• _PROBLEM REQUIREMENTS_: After locating the line that contains "Inductive exn : Type" in the records below, write out exactly that line and each line after it through the one that contains "inl e => inl e", and nothing else.

[Collected data]
(** Binary64 literals used in the scenarios. *)
Module Lit.
Definition half : float64 := S754_finite false 0x10000000000000 (-53).
Definition one_and_half : float64 := S754_finite false 0x18000000000000 (-52).
Definition five : float64 := S754_finite false 0x14000000000000 (-50).
Definition minus_one : float64 := S754_finite true 0x10000000000000 (-52).
(** 0.2, 0.8 and 1.2 are [0x1.999999999999ap-3], [0x1.999999999999ap-1]
    and [0x1.3333333333333p+0]. *)
Definition d0_2 : float64 := S754_finite false 0x1999999999999a (-55).
Definition d0_8 : float64 := S754_finite false 0x1999999999999a (-53).
Definition d1_2 : float64 := S754_finite false 0x13333333333333 (-52).
(** The successor of 1.0, [1 + 2^-52]. *)
Definition one_plus_ulp : float64 := S754_finite false 0x10000000000001 (-52).
End Lit.

(** A model of the platform logarithm: exact where the C standard fixes
    the result (log(1) = +0, log(+inf) = +inf, log(0) = -inf, NaN below
    zero) and the logarithm of the enclosing power of two elsewhere.  It
    shows that what the theorems ask of [log] can be met. *)
Definition ln2 : float64 := S754_finite false 0x162e42fefa39ef (-53).

Definition log_binade (x : float64) : float64 :=
  match x with
  | S754_nan => nan
  | S754_zero _ => ninf
  | S754_infinity false => inf
  | S754_infinity true => nan
  | S754_finite true _ _ => nan
  | S754_finite false m e => (of_Z (Zpos (digits2_pos m) + e - 1) * ln2)%f64
  end.

(** The sign and the range of a rounded non-zero mantissa: the result
    keeps the sign [s], and is infinite only when the value has more than
    1023 binary digits before the point. *)
Definition rounded_as (s : bool) (digits : Z) (x : float64) : Prop :=
  match x with
  | S754_finite s' _ _ => s' = s
  | S754_infinity s' => s' = s /\ 1023 < digits
  | _ => False
  end.

(** ** Exceptions and results *)

(** The exception classes that a call of this module can surface: the
    three that float(), numpy and scipy raise on the values below, and any
    other class, which the [__float__] method of an arbitrary object may
    raise. *)
Inductive exn : Type :=
| TypeError
| ValueError
| OverflowError
| OtherException (class_name : string).

Definition result (A : Type) : Type := (exn + A)%type.

Definition ok {A : Type} (x : A) : result A := inr x.
Definition raise {A : Type} (e : exn) : result A := inl e.

Definition rbind {A B : Type} (c : result A) (k : A -> result B) : result B :=
  match c with
  | inl e => inl e
  | inr x => k x
  end.

Declare Scope result_scope.
Delimit Scope result_scope with result.
Notation "x <- c ;; k" := (rbind c (fun x => k))
  (at level 61, c at next level, right associativity) : result_scope.

(** Methods run in a state-and-exception monad over the object they are
    called on, so that what a call does to [self] is part of its meaning. *)
Definition method (S A : Type) : Type := S -> result A * S.

Definition mret {S A : Type} (x : A) : method S A := fun s => (ok x, s).

Definition mbind {S A B : Type} (c : method S A) (k : A -> method S B)
  : method S B :=
  fun s =>
    match c s with
    | (inl e, s') => (inl e, s')
    | (inr x, s') => k x s'
    end.

Definition lift {S A : Type} (c : result A) : method S A := fun s => (c, s).

Definition getattr {S A : Type} (field : S -> A) : method S A :=
  fun s => (ok (field s), s).

Declare Scope method_scope.
Delimit Scope method_scope with method.
Notation "x <- c ;; k" := (mbind c (fun x => k))
  (at level 61, c at next level, right associativity) : method_scope.

(** ** numpy *)

Module Numpy.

• _SOLUTION TO THE EXERCISE_:
Inductive exn : Type :=
| TypeError
| ValueError
| OverflowError
| OtherException (class_name : string).

Definition result (A : Type) : Type := (exn + A)%type.

Definition ok {A : Type} (x : A) : result A := inr x.
Definition raise {A : Type} (e : exn) : result A := inl e.

Definition rbind {A B : Type} (c : result A) (k : A -> result B) : result B :=
  match c with
  | inl e => inl e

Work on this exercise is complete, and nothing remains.